And damn if that wasn’t the best idea we’ve had in ages.

Made in Japan by first time feature writer/director Shin’ichirô Ueda (well, if you don’t count his 2011 film Rice and Boobs), on a budget of approximately $25,000, One Cut of the Dead, has now grossed over $30 million worldwide. That’s over a thousand times its budget! But grosses don’t equal quality, as we all know. And as the film started, it was almost like we were back with Zombie with a Shotgun levels of quality. The acting is wooden. There are bizarre long pauses in action. There’s some clearly weak improv. And when the action starts, it’s hilariously low budget.

But there was something special going on. Despite all of these technical problems, there was an energy and heart to the production that drew me in. The film follows a low-budget film crew trying to film a zombie movie, but the director (Takayuki Hamatsu) is a maniac who gets fed up with his talentless cast and crew, performs a ritual and summons a plague of real zombies to attack the film set. He then rants and raves about truth while filming the zombie attack! One by one, the characters are killed off until the Final Girl (Yuzuki Akiyama) ends up murdering him on the rooftop where he had scrawled a giant pentagram in blood. Then after 37 minutes the credits rolled, and I was extremely confused. I’d heard a lot of good stuff about this one and nobody had mentioned that it was a short film.
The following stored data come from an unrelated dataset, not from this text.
(* ===== verification/Socks5.v ===== *)
(** client/client.go: the SOCKS5 server the client offers: negotiation of the
    authentication method, password authentication, the CONNECT request and the
    target address handed to [Dial].  The connection is any duplex [net.Conn]. *)

From S2P Require Import Prelude GoIO GoNet.

Local Open Scope Z_scope.

(** * Constants *)

Definition Socks5Version : byte := x05.
Definition Socks5AuthNone : byte := x00.
Definition Socks5AuthPassword : byte := x02.
Definition Socks5AuthNoAcceptable : byte := xff.
Definition Socks5CmdConnect : byte := x01.
Definition Socks5AddrTypeIPv4 : byte := x01.
Definition Socks5AddrTypeDomain : byte := x03.
Definition Socks5AddrTypeIPv6 : byte := x04.
Definition Socks5ReplySuccess : byte := x00.
Definition Socks5ReplyCommandNotSupported : byte := x07.
Definition Socks5ReplyAddressTypeNotSupported : byte := x08.
Definition Socks5AuthPasswordVer : byte := x01.
Definition Socks5AuthStatusSuccess : byte := x00.
Definition Socks5AuthStatusFailure : byte := x01.

(** * Calls on a connection that may fail

    A call waits, or returns a value or an error with the connection after it. *)
Definition io (C A : Type) : Type := C -> outcome (result error A * C).

#[export] Instance io_ret {C} : MRet (io C) := fun A a c => Ret (Ok a, c).
#[export] Instance io_bind {C} : MBind (io C) := fun A B f m c =>
  match m c with
  | Ret (Ok a, c) => f a c
  | Ret (Err e, c) => Ret (Err e, c)
  | Panic => Panic
  | Blocks => Blocks
  end.

Definition fail {C A} (msg : string) : io C A := fun c => Ret (Err (ErrMsg msg), c).

(** * The handlers *)

(** [nil] is [None]. *)
Record Socks5Auth : Type := mkAuth { Username : list byte; Password : list byte }.

Section Handlers.
Context {C : Type} `{Reader C, Writer C}.

(** [io.ReadFull(conn, buf[:n])]. *)
Definition read_full (n : nat) : io C (list byte) := fun c =>
  match ReadFull n c with
  | None => Blocks
  | Some (_, Some e, c) => Ret (Err e, c)
  | Some (b, None, c) => Ret (Ok b, c)
  end.

(** [conn.Write(b)] with its results dropped, and with its error returned. *)
Definition write_ (b : list byte) : io C unit := fun c =>
  let '(_, _, c) := wwrite b c in Ret (Ok tt, c).
Definition write_checked (b : list byte) : io C unit := fun c =>
  match wwrite b c with
  | (_, None, c) => Ret (Ok tt, c)
  | (_, Some e, c) => Ret (Err e, c)
  end.

Definition sendSocks5Reply (reply : byte) : io C unit :=
  write_checked [Socks5Version; reply; x00; Socks5AddrTypeIPv4; x00; x00; x00; x00; x00; x00].

(** The same call where its error is ignored. *)
Definition sendSocks5Reply_ (reply : byte) : io C unit := fun c =>
  match sendSocks5Reply reply c with
  | Ret (_, c) => Ret (Ok tt, c)
  | o => o
  end.

Definition performPasswordAuth (auth : option Socks5Auth) : io C unit :=
  match auth with
  | None => fail "auth info is nil"
  | Some auth =>
      hd ← read_full 2;
      let ver := hd !!! 0%nat in
      let ulen := hd !!! 1%nat in
      if decide (ver <> Socks5AuthPasswordVer) then fail "unsupported auth version"
      else
        username ← read_full (byte_nat ulen);
        pl ← read_full 1;
        let plen := pl !!! 0%nat in
        password ← read_full (byte_nat plen);
        if decide (username = Username auth /\ password = Password auth)
        then write_ [Socks5AuthPasswordVer; Socks5AuthStatusSuccess]
        else
          write_ [Socks5AuthPasswordVer; Socks5AuthStatusFailure];;
          fail "invalid username or password"
  end.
The fact that it was all one continuous shot was a gimmick that worked really well. Plus, there were zombies. And gore. It was cheap, but it had the feel of a homemade film by someone with a love for the material.

Here come the spoilers, folks. I highly recommend backing out now, watching the movie and then coming back.

No, seriously. Get out of here. This review will be here when you get back.

Last chance, folks.

Once the credits finished, a wobbly crane shot angles up to the sky and then a cityscape fades in and “One month ago” appears on-screen. At first I thought, okay, I guess there are zombies somewhere else leading up to what we just saw, but instead we cut to a video crew filming a commercial on a rooftop. And the director is the director who just spent over a half hour running around screaming at people to keep filming guerrilla-style during a zombie attack, Takayuki Higurashi.

Higurashi is a director without a lot of ambition. His motto is “I’m fast, cheap but average.” And that’s just what the producers of a new Zombie TV channel want from the director of their debut project, “One Cut of the Dead” – a live half-hour production done in one continuous shot.

I just started giggling like a schoolgirl at that point.

The next third of the film is a comedy about putting together a low-budget film, from scripting to casting to rehearsal. It’s loaded with amusing little character bits that while a little cliché here and there, all still work. And the best part is that we see that these actors – the real actors making this movie – are all pretty good. The awkwardness of the opening half hour was actors playing actors playing actors in a zombie movie.

That’s just brilliant.

But that’s not all. The final third of the film is the filming of One Cut of the Dead from the perspective of the crew. Suddenly things we didn’t even realize were jokes play out hilariously. Now we know why the actors were improving. Now we know what that strange vomiting zombie was all about. Now we see a group of people pull together and become a family fighting to get this live production done with as few hitches as possible.

It’s not a zombie movie at all. It’s a love letter to independent filmmaking.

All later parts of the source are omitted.